アタシもはじめのうちは電話していたが、『うん、うん、ユウちゃんに合わせるよ。』ばかり。
デートに行っても、主導権は全てアタシ。
そんな関係だから、また段々とまたストレスが溜まってきてそのうち連絡も取らないようになっていった。
しかし、今回突然のトオルからの連絡。
一体、どんな用事なんだろう。
まぁ、楽しめればいいけどね…。
そして…夕方の喫茶店。
アタシは扉を開け、店内を見渡すと、奥に男子高校生が1人、何も頼まずじっと下を向いて座っている。
トオルだ。
どちらかと言うと痩せ型で、髪は耳がかかるまで伸びている。
顔は決して悪くなく、むしろかっこいい方だ。
しかし…喋るとね…。
アタシは真っ直ぐに進み、トオルの前に座った。
「あんたが誘ってくるなんて珍しいわね。

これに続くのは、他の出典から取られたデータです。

(* ===== verification/IpamProofs.v ===== *)
(** Address allocation and the default prefixes ([Ipam.v]): what the scan over the
    hosts returns, when a prefix is exhausted, and that seeding is idempotent. *)

From S2P Require Import Prelude PyFloat Models IpAddr Ipam.

(** * The scan over the hosts *)

Lemma scan_hosts_spec taken v n host :
  match scan_hosts taken v n host with
  | Some ip => ∃ k, k < n ∧ ip = str_ip (mkIp v (host + Z.of_nat k)) ∧ taken ip = false ∧
      ∀ j, j < k → taken (str_ip (mkIp v (host + Z.of_nat j))) = true
  | None => ∀ j, j < n → taken (str_ip (mkIp v (host + Z.of_nat j))) = true
  end.
Proof.
  revert host. induction n as [|n IH]; intros host; cbn [scan_hosts]; [lia|].
  destruct (taken (str_ip (mkIp v host))) eqn:E.
  - assert (∀ j, (host + 1 + Z.of_nat j = host + Z.of_nat (S j))%Z) as Hs by lia.
    specialize (IH (host + 1)%Z). destruct (scan_hosts taken v n (host + 1)).
    + destruct IH as (k & Hk & -> & Hf & Hb). exists (S k). rewrite Hs in *. split; [lia|]. do 2 (split; [done|]).
      intros [|j] Hj; [by rewrite Z.add_0_r|]. rewrite <-Hs. apply Hb. lia.
    + intros [|j] Hj; [by rewrite Z.add_0_r|]. rewrite <-Hs. apply IH. lia.
  - exists 0. rewrite Z.add_0_r. repeat split; [lia|done|lia].
Qed.

(** The hosts of a network, in order. *)
Definition is_host (net : IpNetwork) (n : Z) : Prop := ((host_range net).1 ≤ n ≤ (host_range net).2)%Z.

(** Hosts are addresses of the network. *)
Lemma host_in_network net n :
  net_ok net → is_host net n → ip_ok (mkIp (net_version net) n) ∧ ip_in (mkIp (net_version net) n) net = true.
Proof.
  intros Hok Hn. destruct Hok as [Hlen Hint Hhost]. revert Hn. unfold is_host, host_range, ip_ok. cbn [ip_int ip_version].
  set (w := width (net_version net)) in *. set (k := (w - prefixlen net)%Z) in *.
  assert (0 < 2 ^ k)%Z as Hk by (apply Z.pow_pos_nonneg; lia).
  intros Hn.
  assert (net_int net ≤ n < net_int net + 2 ^ k)%Z as Hr.
  { destruct (Z.leb_spec (w - 1) (prefixlen net)); [simpl in Hn; lia|]. destruct (net_version net); simpl in Hn; lia. }
  apply Z.mod_divide in Hhost as [q Hq]; [|lia].
  assert (2 ^ w = 2 ^ prefixlen net * 2 ^ k)%Z as Hw by (rewrite <-Z.pow_add_r; [f_equal|..]; lia).
  set (m := (2 ^ k)%Z) in *. set (r := (2 ^ prefixlen net)%Z) in *.
  assert (q + 1 ≤ r)%Z as Hqr by nia. assert ((q + 1) * m ≤ r * m)%Z as Hm by (apply Z.mul_le_mono_nonneg_r; lia).
  assert (n < 2 ^ w)%Z as Hnw by lia.
  split; [lia|]. unfold ip_in. cbn [ip_int ip_version]. rewrite bool_decide_eq_true_2 by done. simpl.
  apply Z.eqb_eq. rewrite land_netmask by (fold w; lia). fold w k m. rewrite Hq.
  f_equal. symmetry. apply Z.div_unique with (r := (n - q * m)%Z); lia.
Qed.

Lemma host_count_index net n :
  is_host net n → ∃ j, j < Z.to_nat (host_count net) ∧ n = ((host_range net).1 + Z.of_nat j)%Z.
Proof. unfold is_host, host_count. intros Hn. exists (Z.to_nat (n - (host_range net).1)). lia. Qed.

Lemma host_index net j : j < Z.to_nat (host_count net) → is_host net ((host_range net).1 + Z.of_nat j).
Proof. unfold is_host, host_count. lia. Qed.

Lemma taken_in_true addrs p ip :
  taken_in addrs p ip = true ↔ ∃ a, a ∈ addrs ∧ addr_prefix_id a = Some (prefix_id p) ∧ addr_ip a = ip.
Proof.
  unfold taken_in. rewrite existsb_exists. setoid_rewrite list_elem_of_In.
  split; intros (a & Ha & H); exists a; (split; [done|]).
  - apply andb_true_iff in H as [H1%bool_decide_eq_true H2%String.eqb_eq]. done.
  - destruct H as [H1 H2]. apply andb_true_iff. rewrite bool_decide_eq_true, String.eqb_eq. done.
Qed.

(** A prefix whose rows are fewer than its hosts is not exhausted (IPv4). *)
Lemma scan_not_exhausted addrs p net :
  net_ok net → net_version net = V4 →
  (Z.of_nat (length (filter (λ a, addr_prefix_id a = Some (prefix_id p)) addrs)) < host_count net)%Z →
  is_Some (scan_hosts (taken_in addrs p) V4 (Z.to_nat (host_count net)) (host_range net).1).
Proof.
  intros Hok Hv Hlt. set (rows := filter _ addrs) in Hlt. set (n := Z.to_nat (host_count net)).
  pose proof (scan_hosts_spec (taken_in addrs p) V4 n (host_range net).1) as Hs.
  destruct (scan_hosts _ _ _ _) as [ip|]; [by eexists|exfalso].
  set (f := λ j : nat, str_ip (mkIp V4 ((host_range net).1 + Z.of_nat j))).
  assert (NoDup (f <$> seq 0 n)) as Hnd.
  { apply NoDup_fmap_2_strong; [|apply NoDup_seq]. intros i j Hi Hj E. apply elem_of_seq in Hi, Hj.
    assert (∀ m : nat, (m < n)%nat → (0 ≤ (host_range net).1 + Z.of_nat m < 2 ^ 32)%Z) as Hr.
    { intros m Hm. apply host_index in Hm. apply host_in_network in Hm as [Hm _]; [|done]. unfold ip_ok in Hm. by rewrite Hv in Hm. }
    unfold f, str_ip in E. simpl in E. apply ipv4_string_inj in E; [lia|apply Hr; lia..]. }
  assert (f <$> seq 0 n ⊆ addr_ip <$> rows) as Hsub.
  { intros ip (j & -> & Hj%elem_of_seq)%list_elem_of_fmap. specialize (Hs j ltac:(lia)).
    apply taken_in_true in Hs as (a & Ha & Hp & Hip). unfold f. rewrite <-Hip. apply list_elem_of_fmap_2.
    apply list_elem_of_filter. done. }
  apply NoDup_submseteq in Hsub; [|done]. apply submseteq_length in Hsub.
  rewrite !length_fmap, length_seq in Hsub. lia.
Qed.

(** C35. Allocation.  The next address of a prefix is the text of its first host,
    in numeric order, that no address row of the prefix holds; there is none
    exactly when every host is taken, and a prefix that is no network raises.
    For an IPv4 prefix the text parses back to an address inside the network,
    and with fewer rows than hosts an address is always found. *)
Theorem next_free_ip_spec s p :
  match ip_network true (prefix p) with
  | None => next_free_ip_in_prefix s p = None
  | Some net =>
      match next_free_ip_in_prefix s p with
      | None => False
      | Some None => ∀ n, is_host net n → taken_in (addresses s) p (str_ip (mkIp (net_version net) n)) = true
      | Some (Some (ip, plen)) => plen = prefixlen net ∧ taken_in (addresses s) p ip = false ∧
          ∃ n, is_host net n ∧ ip = str_ip (mkIp (net_version net) n) ∧ ip_in (mkIp (net_version net) n) net = true ∧
            (net_version net = V4 → ip_address ip = Some (mkIp V4 n)) ∧
            ∀ m, is_host net m → (m < n)%Z → taken_in (addresses s) p (str_ip (mkIp (net_version net) m)) = true
      end ∧
      (net_version net = V4 → (allocated_in s p < host_count net)%Z → is_Some (next_free_ip_in_prefix s p ≫= id))
  end.
Proof.
  unfold next_free_ip_in_prefix. destruct (ip_network true (prefix p)) as [net|] eqn:E; [|done].
  apply ip_network_ok in E as Hok. set (taken := taken_in (addresses s) p).
  pose proof (scan_hosts_spec taken (net_version net) (Z.to_nat (host_count net)) (host_range net).1) as Hs.
  pose proof (scan_not_exhausted (addresses s) p net Hok) as Hne.
  split.
  - destruct (scan_hosts _ _ _ _) as [ip|]; simpl.
    + destruct Hs as (k & Hk & -> & Hf & Hb). split; [done|]. split; [done|].
      apply host_index in Hk as Hh. destruct (host_in_network _ _ Hok Hh) as [Hr Hin].
      eexists. split; [exact Hh|]. split; [done|]. split; [done|]. split.
      * intros Hv. unfold ip_address, str_ip, ip_ok in *. rewrite Hv in *. simpl in *. by rewrite parse_ipv4_string.
      * intros m Hm Hlt. destruct (host_count_index _ _ Hm) as (j & Hj & ->). apply Hb. lia.
    + intros n Hn. destruct (host_count_index _ _ Hn) as (j & Hj & ->). by apply Hs.
  - intros Hv Hlt. specialize (Hne Hv Hlt). rewrite Hv. fold taken in Hne. destruct Hne as [ip ->]. by eexists.
Qed.

(** * The default prefixes *)

Section seeds.
Context {row_ids : RowIds}.
Implicit Types (ps : list Prefix) (vrf : Z).

(** No label is carried by two rows. *)
Definition labels_unique vrf ps : Prop := ∀ desc, length (filter (λ p, labelled vrf desc p = true) ps) ≤ 1.

(** A label whose turn of the loop does nothing. *)
Definition settled vrf ps (d : string * string) : Prop :=
  (∃ p, p ∈ ps ∧ labelled vrf d.1 p = true) ∨
  (∃ e, find_row (has_cidr vrf d.2) ps = Some e ∧ is_Some (truthy (description e))).

Lemma labelled_sort_nil vrf desc ps :
  head (sort_by prefix_leb (filter (λ p, labelled vrf desc p = true) ps)) = None ↔
  ∀ p, p ∈ ps → labelled vrf desc p = false.
Proof.
  split.
  - destruct (sort_by _ _) eqn:E; [|done]. intros _ p Hp. apply not_true_iff_false. intros Hl.
    apply sort_by_nil in E. assert (p ∈ filter (λ p, labelled vrf desc p = true) ps) as Hin by by apply list_elem_of_filter.
    rewrite E in Hin. by apply elem_of_nil in Hin.
  - intros Hno. assert (filter (λ p, labelled vrf desc p = true) ps = []) as ->; [|done].
    induction ps as [|p ps IH]; [done|]. rewrite filter_cons_False; [apply IH; set_solver|].
    rewrite Hno by set_solver. done.
Qed.

Lemma ensure_prefix_cases vrf ps d :
  labels_unique vrf ps →
  (settled vrf ps d ∧ ensure_prefix vrf ps d = ps) ∨
  ((∀ p, p ∈ ps → labelled vrf d.1 p = false) ∧
   ((∃ e, find_row (has_cidr vrf d.2) ps = Some e ∧ truthy (description e) = None ∧
       ensure_prefix vrf ps d = update_row (has_cidr vrf d.2) (set_description d.1) ps) ∨
    (find_row (has_cidr vrf d.2) ps = None ∧
     ensure_prefix vrf ps d = ps ++ [mkPrefix (next_id (prefix_id <$> ps)) d.2 vrf (Some d.1)]))).
Proof.
  intros Hu. destruct d as [desc net]. cbn [ensure_prefix fst snd].
  destruct (head _) as [keep|] eqn:E.
  - left. assert (keep ∈ filter (λ p, labelled vrf desc p = true) ps) as Hk.
    { apply (elem_of_sort_by prefix_leb). destruct (sort_by _ _); [done|]. simpl in E. injection E as ->. set_solver. }
    apply list_elem_of_filter in Hk as Hk'. split; [left; exists keep; by destruct Hk'|].
    apply filter_all. intros p Hp Hl.
    assert (p ∈ filter (λ p, labelled vrf desc p = true) ps) as Hpf by by apply list_elem_of_filter.
    specialize (Hu desc). destruct (filter _ ps) as [|x [|]]; [set_solver| |simpl in Hu; lia].
    apply list_elem_of_singleton in Hk, Hpf. congruence.
  - rewrite labelled_sort_nil in E. destruct (find_row (has_cidr vrf net) ps) as [e|] eqn:Ef.
    + destruct (truthy (description e)) eqn:Et.
      * left. split; [|done]. right. exists e. by rewrite Et.
      * right. split; [done|]. left. by exists e.
    + right. split; [done|]. by right.
Qed.

Lemma labelled_truthy vrf desc p : desc ≠ "" → labelled vrf desc p = true → truthy (description p) = Some desc.
Proof. intros Hd [_ H%bool_decide_eq_true]%andb_true_iff. apply truthy_Some. by rewrite H. Qed.

Lemma update_filter_le {A} (P : A → Prop) `{∀ x, Decision (P x)} (q : A → bool) f l :
  (∀ r, ¬ P (f r)) → length (filter P (update_row q f l)) ≤ length (filter P l).
Proof.
  intros Hf. induction l as [|r l IH]; simpl; [done|]. destruct (q r).
  - rewrite filter_cons_False by apply Hf. rewrite filter_cons. case_decide; simpl; lia.
  - rewrite !filter_cons. case_decide; simpl; lia.
Qed.

Lemma update_filter_one {A} (P : A → Prop) `{∀ x, Decision (P x)} (q : A → bool) f l :
  (∀ r, r ∈ l → ¬ P r) → length (filter P (update_row q f l)) ≤ 1.
Proof.
  intros Hl. assert (∀ k : list A, (∀ r, r ∈ k → ¬ P r) → filter P k = []) as Hnil.
  { clear. intros k Hk. induction k as [|r k IH]; [done|]. rewrite filter_cons_False by (apply Hk; set_solver). apply IH. set_solver. }
  induction l as [|r l IH]; simpl; [lia|]. destruct (q r).
  - rewrite filter_cons. rewrite (Hnil l) by set_solver. case_decide; simpl; lia.
  - rewrite filter_cons_False by (apply Hl; set_solver). apply IH. set_solver.
Qed.

Lemma labelled_set vrf desc desc' p : labelled vrf desc' (set_description desc p) = true → desc = desc'.
Proof. intros [_ H%bool_decide_eq_true]%andb_true_iff. simpl in H. congruence. Qed.

Lemma ensure_prefix_unique vrf ps d : labels_unique vrf ps → labels_unique vrf (ensure_prefix vrf ps d).
Proof.
  intros Hu desc. destruct (ensure_prefix_cases vrf ps d Hu) as [[_ ->]|[Hno [(e & _ & _ & ->)|[_ ->]]]]; [apply Hu|..].
  - destruct (decide (d.1 = desc)) as [<-|Hne].
    + apply update_filter_one. intros r Hr. by rewrite Hno.
    + etrans; [apply update_filter_le|apply Hu]. intros r Hl%labelled_set. done.
  - rewrite filter_app, length_app. destruct (decide (d.1 = desc)) as [<-|Hne].
    + assert (filter (λ p, labelled vrf d.1 p = true) ps = []) as ->.
      { apply elem_of_nil_inv. intros q [Hl Hq]%list_elem_of_filter. by rewrite Hno in Hl. }
      rewrite filter_cons. case_decide; simpl; lia.
    + rewrite filter_cons_False; [simpl; rewrite Nat.add_0_r; apply Hu|].
      intros [_ Hl%bool_decide_eq_true]%andb_true_iff. simpl in Hl. congruence.
Qed.

Lemma find_update_row {A} (q : A → bool) f l e :
  (∀ r, q (f r) = q r) → find_row q l = Some e → find_row q (update_row q f l) = Some (f e).
Proof.
  intros Hq. induction l as [|r l IH]; simpl; [done|]. destruct (q r) eqn:E; simpl; rewrite ?Hq, E; [congruence|done].
Qed.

ユウの事、恋しくなった?」
ちょっと冗談ぽく話しかけてみる。
しかし、トオルはじっと下を向いたまま何も喋ろうとはしない。
「いらっしゃいませ。」
店員が注文をとりに来た。
「ユウはミックスジュース。トオルは何にするの?」
「…レモンティー。」
トオルは下を向いたまま、か細い声で注文を伝えた。
「で、どうしたの、今日は。はっきり言いなさいよ。」
アタシはやや強い口調で話しかける。